Dr. Piehl has published numerous articles, reports, and conference proceedings. Her most highly cited articles are "Problem-Oriented Policing, Deterrence, and Youth Violence: An Evaluation of Boston's Operation Ceasefire;" "Youth violence in Boston: Gun markets, serious youth offenders, and a use-reduction strategy;""CrossâÂÂcity evidence on the relationship between immigration and crime;" and "Judging Judicial Discretion: Legal Factors and Racial Discrimination in Sentencing;" each with over 450 citations.
Much of Piehl's research in the 1990s focused on youth crime in Boston. Piehl, as one of the co-leaders of the Boston Gun Project's Operation Ceasefire, contributed to a book for the U.S. Department of Justice about the project. Operation Ceasefire developed a problem-oriented policing approach and focused on reducing youth crime through addressing gun violence; the approach was implemented by local authorities in Boston, and the program's impact was subsequently evaluated, showing a reduction in youth crime as a result of the program. Along with her frequent collaborators David M. Kennedy (criminologist) and Anthony Braga, Piehl published a number of articles based on this work.

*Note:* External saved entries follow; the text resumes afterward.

(** X2: on a system where the file, when there is one, can be opened, the
    run raises in four ways only: [FileNotFoundError] when there is no file
    and [UnicodeDecodeError] when the bytes are not UTF-8, both before
    anything is printed; [SystemExit('nothing to remove')] with at most one
    marker in the text read and [SystemExit('end not found')] with at least
    two and no closing tag from the last one on, both after the print of the
    positions.  In all four the file is as it was.  [indices[-1]] never
    raises [IndexError] and [write_text] never [UnicodeEncodeError]. *)
Theorem script_failures (s s' : system) (e : pyexn) :
  script s = (Some e, s') ->
  on_disk s' = on_disk s /\ platform s' = platform s /\
  ((e = FileNotFoundError /\ on_disk s = None /\ stdout s' = stdout s) \/
   (e = UnicodeDecodeError /\
    (exists bs, on_disk s = Some bs /\ utf8_decode bs = None) /\
    stdout s' = stdout s) \/
   (exists text,
      Path_read_text s = inr text /\
      stdout s' =
        stdout s ++ [[VStr "indices"; VList (scan text sub [] 0)]] /\
      ((e = Raised (SystemExit "nothing to remove") /\
        (count sub text <= 1)%nat) \/
       (e = Raised (SystemExit "end not found") /\
        (2 <= count sub text)%nat /\
        exists p, last_occurrence sub text = Some p /\
                  next_occurrence closing_tag text p = None)))).
Proof.
  intros H.
  destruct (Path_read_text s) as [e0|text] eqn:Hread.
  - unfold script in H. rewrite Hread in H. injection H as <- <-.
    split; [reflexivity|]. split; [reflexivity|].
    unfold Path_read_text in Hread.
    destruct (on_disk s) as [bs|] eqn:Hd.
    + destruct (utf8_decode bs) eqn:D; [discriminate|].
      injection Hread as <-. right. left.
      split; [reflexivity|]. split; [now exists bs | reflexivity].
    + injection Hread as <-. left. auto.
  - destruct (main (mkWorld text [])) as [[] w1|e1 w1] eqn:Hm.
    + destruct (main_removed _ _ Hm) as (p & c & Hc & Hp & Hn & _).
      cbn [file] in Hc, Hp, Hn.
      destruct (locate _ _ _ Hp Hn) as (ls & e2 & L).
      destruct (script_when_located s text p c ls e2 Hread Hc Hp Hn L)
        as [Hs _].
      rewrite Hs in H. discriminate.
    + unfold script in H. rewrite Hread in H. cbv zeta in H.
      pose proof (main_ending (mkWorld text [])) as E.
      rewrite Hm in *. cbn [world_of] in H.
      inversion E as [Hc Hr|p Hc Hp Hn Hr|]; subst e1 w1;
        cbn [file] in Hc;
        cbn [after_scan trace file app carry_out] in H;
        injection H as <- <-; cbn [on_disk platform stdout];
        (split; [reflexivity|]); (split; [reflexivity|]); right; right;
        exists text; rewrite scan_occurrences;
        (split; [reflexivity|]); (split; [reflexivity|]).
      * left. auto.
      * right. cbn [file] in Hp, Hn. split; [reflexivity|].
        split; [exact Hc|]. now exists p.
Qed.

Lemma script_failures_witness :
  on_disk (snd (script (mkSystem (Some unclosed_file) Posix []))) =
    Some unclosed_file /\
  platform (snd (script (mkSystem (Some unclosed_file) Posix []))) = Posix /\
  ((Raised (SystemExit "end not found") = FileNotFoundError /\
    Some unclosed_file = None /\
    stdout (snd (script (mkSystem (Some unclosed_file) Posix []))) = []) \/
   (Raised (SystemExit "end not found") = UnicodeDecodeError /\
    (exists bs, Some unclosed_file = Some bs /\ utf8_decode bs = None) /\
    stdout (snd (script (mkSystem (Some unclosed_file) Posix []))) = []) \/
   (exists text,
      Path_read_text (mkSystem (Some unclosed_file) Posix []) = inr text /\
      stdout (snd (script (mkSystem (Some unclosed_file) Posix []))) =
        [] ++ [[VStr "indices"; VList (scan text sub [] 0)]] /\
      ((Raised (SystemExit "end not found") =
          Raised (SystemExit "nothing to remove") /\
        (count sub text <= 1)%nat) \/
       (Raised (SystemExit "end not found") =
          Raised (SystemExit "end not found") /\
        (2 <= count sub text)%nat /\
        exists p, last_occurrence sub text = Some p /\
                  next_occurrence closing_tag text p = None)))).
Proof.
  apply (script_failures (mkSystem (Some unclosed_file) Posix [])
           (snd (script (mkSystem (Some unclosed_file) Posix [])))
           (Raised (SystemExit "end not found"))).
  vm_compute. reflexivity.
Defined.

Piehl has studied the cost-effectiveness of jail, weighing cost estimates of property and violent crimes against the costs of keeping prisoners and increasing the number of jails, and the impact of incarceration on crime at high levels of incarceration compared to low levels. Piehl also investigated the basis for popular support of prison buildup, and, three years later, causes for lessened prison disorder after prisons were built-up. She has also published several articles addressing incarceration release and post-incarceration lives, including modeling increased rates of crime when ex-convicts are released, reporting on reduced rates of recidivism due to targeted programs, and discussing the reduction of the US's reliance on mass incarceration for those persons already incarcerated for violent, non-violent, or both types of crimes. Piehl also participated in a work roundtable that released a report discussing policy and other requirements to increase work opportunities for formerly incarcerated persons, enabling easier re-entry upon release.
Another focus of Piehl's work has been the relationship between immigration and crime. Using public data, Piehl and her frequent collaborator Kristin Butcher show that the incarceration rates of newer cohorts of immigrants are lower than expected based on previous immigrant cohorts and that, controlling for the demographics of larger cities, new immigrants do not appear to have an impact on crime rates, while changes in crime rates are independent of immigration, even without control for demographics. Work Piehl conducted encompassing the early 20th century bears out the same result that immigrants are not incarcerated at the same rates as native-born citizens of the U.S. In addition, Piehl and Butcher show that in California, immigrants are only 1/10th as likely to be incarcerated as their native-born counterparts. Piehl and Butcher co-authored a book looking at the intersection of crime and immigration.
PIehl has published several papers in the area of judicial discretion in sentencing, often with Kristin Butcher and Shawn Bushway. Her work showed that plea bargains are rarely reached when the judge is considered "harsher" and that sentencing, which has traditionally been modeled as discriminating against younger offenders, may instead discriminate against older offenders who have had more years to commit crimes. In addition, the reduction of sentences due to plea bargaining can be compared and found unequal across jurisdictions and that analyses must be taken individually by jurisdiction or by institutional setting. She published on the racial implications of judicial discretion in sentencing; among other results, Piehl's models showed that judges tended to give sentences at the higher end for crimes with longer allowed sentences compared to the shorter end for shorter allowed sentences, which disproportionately impacts African-Americans.